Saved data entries
╭──
(** [stop_proc] (trace.c). *)
Definition stop_proc (rmp signo : Z) : PM unit :=
  do ep <- rdm rmp mp_endpoint;
  do tracer <- rdm rmp mp_tracer;
  do rm <- sys_trace T_STOP ep 0 None;
  if negb (fst rm =? OK) then panic "sys_trace failed" else
  do! wrm rmp (or_flags STOPPED);
  do w <- wait_test tracer rmp;
  when w
    (do! wrm rmp (del_sigtrace signo);
     do! wrm tracer (clear_flags WAITING);
     do! wrm tracer (upd_reply (set_reply_res2 (Z.lor 127 (Z.shiftl signo 8))));
     do pid <- rdm rmp mp_pid;
     setreply tracer pid).

(** [vm_notify_sig_wrapper]: the first process named "ipc". *)
Definition ipc_name : list Z := [0x69; 0x70; 0x63].
Definition is_ipc (p : mproc) : bool :=
  flag_any (mp_flags p) IN_USE && bool_decide (cstr (mp_name p) = ipc_name).

Definition vm_notify_sig_wrapper (ep : Z) : PM unit :=
  do o <- gets (fun s => List.find (fun n => is_ipc (mproc_tab s n)) all_mslots);
  match o with
  | None => ret tt
  | Some n => do ipc_ep <- rdm n mp_endpoint; do! vm_notify_sig ep ipc_ep; ret tt
  end.

Definition unpause (rmp : Z) : PM unit :=
  do delayed <- mflag rmp DELAY_CALL;
  if delayed : bool then ret tt else
  do ep <- rdm rmp mp_endpoint;
  do paused <- mflag rmp (Z.lor (Z.lor PAUSED WAITING) SIGSUSPENDED);
  if paused : bool then
    do r <- sys_stop ep;
    if negb (r =? OK) then panic "sys_stop failed" else wrm rmp (or_flags UNPAUSED)
  else
  let ask_fs :=
    do! tell_fs rmp (set_m1_i1 ep (set_m_type PM_UNPAUSE uninit));
    vm_notify_sig_wrapper ep in
  do stopped <- mflag rmp PM_SIG_PENDING;
  if negb stopped then
    do r <- sys_delay_stop ep;
    if r =? EBUSY then wrm rmp (or_flags DELAY_CALL)
    else if negb (r =? OK) then panic "sys_stop failed"
    else do! wrm rmp (or_flags PM_SIG_PENDING); ask_fs
  else ask_fs.

(** The second half of [sig_send]: the handler is on the stack. *)
Definition sig_sent (rmp : Z) : PM bool :=
  do susp <- mflag rmp (Z.lor (Z.lor PAUSED WAITING) SIGSUSPENDED);
  do! when susp
    (do! wrm rmp (clear_flags (Z.lor (Z.lor PAUSED WAITING) SIGSUSPENDED));
     setreply rmp EINTR);
  do just <- rdm rmp (fun p => Z.land (mp_flags p) (Z.lor PM_SIG_PENDING UNPAUSED) =? UNPAUSED);
  do! when just
    (do! wrm rmp (clear_flags UNPAUSED);
     do ep <- rdm rmp mp_endpoint;
     do r <- sys_resume ep;
     if negb (r =? OK) then panic "sys_resume failed" else ret tt);
  ret true.

Definition sig_send (rmp signo : Z) : PM bool :=
  do unp <- mflag rmp UNPAUSED;
  if negb unp then panic "sig_send: process not unpaused" else
  do sigflags <- rd_sigact rmp signo sa_flags;
  do susp <- mflag rmp SIGSUSPENDED;
  do mask <- rdm rmp (if susp : bool then mp_sigmask2 else mp_sigmask);
  do hnd <- rd_sigact rmp signo sa_handler;
  do sr <- rdm rmp mp_sigreturn;
  do samask <- rd_sigact rmp signo sa_mask;
  do! wrm rmp (fun p => set_mp_sigmask (Z.lor (mp_sigmask p) samask) p);
  do! wrm rmp (if flag_any sigflags SA_NODEFER then del_sigmask signo else add_sigmask signo);
  do! when (flag_any sigflags SA_RESETHAND)
    (do! wrm rmp (del_catch signo);
     wr_sigact rmp signo (set_sa_handler SIG_DFL));
  do! wrm rmp (del_sigpending signo);
  do ep <- rdm rmp mp_endpoint;
  do rm <- vm_push_sig ep;
  if negb (fst rm =? OK) then ret false else
  do r <- sys_sigsend ep (mk_sigmsg signo mask hnd sr (m1_p1 (snd rm)));
  if negb (r =? OK) then panic "sys_sigsend failed" else
  sig_sent rmp.

(** [tell_parent], [tell_tracer], [cleanup]. *)
Definition exit_word (p : mproc) : Z :=
  Z.lor (Z.shiftl (mp_exitstatus p) 8) (Z.land (mp_sigstatus p) 0xFF).

Definition tell_parent (child : Z) : PM unit :=
  do parent <- rdm child mp_parent;
  if parent <=? 0 then panic "tell_parent: bad value in mp_parent" else
  do z <- mflag child ZOMBIE;
  if negb z then panic "tell_parent: child not a zombie" else
  do told <- mflag child TOLD_PARENT;
  if told : bool then panic "tell_parent: telling parent again" else
  do exitstatus <- rdm child exit_word;
  do! wrm parent (upd_reply (set_reply_res2 exitstatus));
  do pid <- rdm child mp_pid;
  do! setreply parent pid;
  do! wrm parent (clear_flags WAITING);
  do! wrm child (clear_flags ZOMBIE);
  wrm child (or_flags TOLD_PARENT).

Definition tell_tracer (child : Z) : PM unit :=
  do tracer <- rdm child mp_tracer;
  if tracer <=? 0 then panic "tell_tracer: bad value in mp_tracer" else
  do z <- mflag child TRACE_ZOMBIE;
  if negb z then panic "tell_tracer: child not a zombie" else
  do exitstatus <- rdm child exit_word;
  do! wrm tracer (upd_reply (set_reply_res2 exitstatus));
  do pid <- rdm child mp_pid;
  do! setreply tracer pid;
  do! wrm tracer (clear_flags WAITING);
  do! wrm child (clear_flags TRACE_ZOMBIE);
  wrm child (or_flags ZOMBIE).

Definition cleanup (rmp : Z) : PM unit :=
  do! wrm rmp (set_mp_pid 0);
  do! wrm rmp (set_mp_flags 0);
  do! wrm rmp (set_mp_child_utime 0);
  do! wrm rmp (set_mp_child_stime 0);
  modify (fun s => set_procs_in_use (procs_in_use s - 1) s).

(** ** The cycle *)
Section cycle.
Context (exit_rec : Z -> Z -> bool -> PM unit).

(** The signal is caught: interrupt the call of the process, then set up the handler.
    The result says that nothing is left to do. *)
Definition catch_sig (rmp signo : Z) : PM bool :=
  do unp <- mflag rmp UNPAUSED;
  do! when (negb unp) (unpause rmp);
  do unp <- mflag rmp UNPAUSED;
  if negb unp then do! wrm rmp (add_sigpending signo); ret true
  else sig_send rmp signo.

Definition terminate (rmp signo : Z) : PM unit :=
  do! wrm rmp (set_mp_sigstatus (i8 signo));
  do core <- gets (fun s => sigismember (core_sset s) signo);
  exit_rec rmp 0 core.

Definition sig_proc_with (rmp signo : Z) (trace : bool) : PM unit :=
  do live <- rdm rmp is_live;
  if negb live then panic "signal sent to exiting process" else
  do tracer <- rdm rmp mp_tracer;
  if trace && negb (tracer =? NO_TRACER) && negb (signo =? SIGKILL) then
    do! wrm rmp (add_sigtrace signo);
    do st <- mflag rmp STOPPED;
    when (negb st) (stop_proc rmp signo)
  else
  do fs <- mflag rmp FS_CALL;
  if fs : bool then
    do! wrm rmp (add_sigpending signo);
    do pend <- mflag rmp PM_SIG_PENDING;
    when (negb pend)
      (do ep <- rdm rmp mp_endpoint;
       do r <- sys_stop ep;
       if negb (r =? OK) then panic "sys_stop failed" else wrm rmp (or_flags PM_SIG_PENDING))
  else
  do ign <- rdm rmp (fun p => sigismember (mp_ignore p) signo);
  if ign : bool then ret tt else
  do blocked <- rdm rmp (fun p => sigismember (mp_sigmask p) signo);
  if blocked : bool then wrm rmp (add_sigpending signo) else
  do mess <- rdm rmp (fun p => sigismember (mp_sig2mess p) signo);
  if mess : bool then
    do! wrm rmp (add_sigpending signo);
    do ep <- rdm rmp mp_endpoint;
    do! emit (Notify ep); ret tt
  else
  do st <- mflag rmp STOPPED;
  if st && negb (signo =? SIGKILL) then wrm rmp (add_sigpending signo) else
  do caught <- rdm rmp (fun p => sigismember (mp_catch p) signo);
  if caught : bool then
    do handled <- catch_sig rmp signo;
    if handled : bool then ret tt else terminate rmp signo
  else
  do dfl <- gets (fun s => sigismember (ign_sset s) signo);
  if dfl : bool then ret tt else terminate rmp signo.

(** The tests of [check_sig] on a process of the table: is it selected by [proc_id], and
    may [me] signal it? *)
Definition sig_selects (me rmp : mproc) (proc_id signo : Z) : bool :=
  flag_any (mp_flags rmp) IN_USE &&
  negb ((0 <? proc_id) && negb (proc_id =? mp_pid rmp)) &&
  negb ((proc_id =? 0) && negb (mp_procgrp me =? mp_procgrp rmp)) &&
  negb ((proc_id =? -1) && (mp_pid rmp <=? INIT_PID)) &&
  negb ((proc_id <? -1) && negb (mp_procgrp rmp =? i32 (- proc_id))) &&
  negb ((proc_id =? -1) && (signo =? SIGKILL) && flag_any (mp_flags rmp) PRIV_PROC).

Definition sig_allowed (me rmp : mproc) : bool :=
  (mp_effuid me =? SUPER_USER) || (mp_realuid me =? mp_realuid rmp) ||
  (mp_effuid me =? mp_realuid rmp) || (mp_realuid me =? mp_effuid rmp) ||
  (mp_effuid me =? mp_effuid rmp).

(** One round of the loop: [count] and [error_code]; [inr] is the [break]. *)
Definition check_sig_one (proc_id signo : Z) (acc : Z * Z) (rmp : Z) : PM (Z * Z + Z * Z) :=
  do cur <- gets mp;
  do me <- rdm cur id;
  do p <- rdm rmp id;
  if negb (sig_selects me p proc_id signo) then ret (inl acc)
  else if negb (sig_allowed me p) then ret (inl (fst acc, EPERM))
  else
    let acc' := (fst acc + 1, snd acc) in
    if (signo =? 0) || flag_any (mp_flags p) EXITING then ret (inl acc')
    else do! sig_proc_with rmp signo true;
         if 0 <? proc_id then ret (inr acc') else ret (inl acc').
╰──
- Problem to work on -
The answer is the run of lines above from the line containing "do! wrm rmp (set_mp_sigstatus (i8 signo));" through the line containing "if blocked : bool", copied exactly and alone.

- Result of the exercise -
  do! wrm rmp (set_mp_sigstatus (i8 signo));
  do core <- gets (fun s => sigismember (core_sset s) signo);
  exit_rec rmp 0 core.

Definition sig_proc_with (rmp signo : Z) (trace : bool) : PM unit :=
  do live <- rdm rmp is_live;
  if negb live then panic "signal sent to exiting process" else
  do tracer <- rdm rmp mp_tracer;
  if trace && negb (tracer =? NO_TRACER) && negb (signo =? SIGKILL) then
    do! wrm rmp (add_sigtrace signo);
    do st <- mflag rmp STOPPED;
    when (negb st) (stop_proc rmp signo)
  else
  do fs <- mflag rmp FS_CALL;
  if fs : bool then
    do! wrm rmp (add_sigpending signo);
    do pend <- mflag rmp PM_SIG_PENDING;
    when (negb pend)
      (do ep <- rdm rmp mp_endpoint;
       do r <- sys_stop ep;
       if negb (r =? OK) then panic "sys_stop failed" else wrm rmp (or_flags PM_SIG_PENDING))
  else
  do ign <- rdm rmp (fun p => sigismember (mp_ignore p) signo);
  if ign : bool then ret tt else
  do blocked <- rdm rmp (fun p => sigismember (mp_sigmask p) signo);
  if blocked : bool then wrm rmp (add_sigpending signo) else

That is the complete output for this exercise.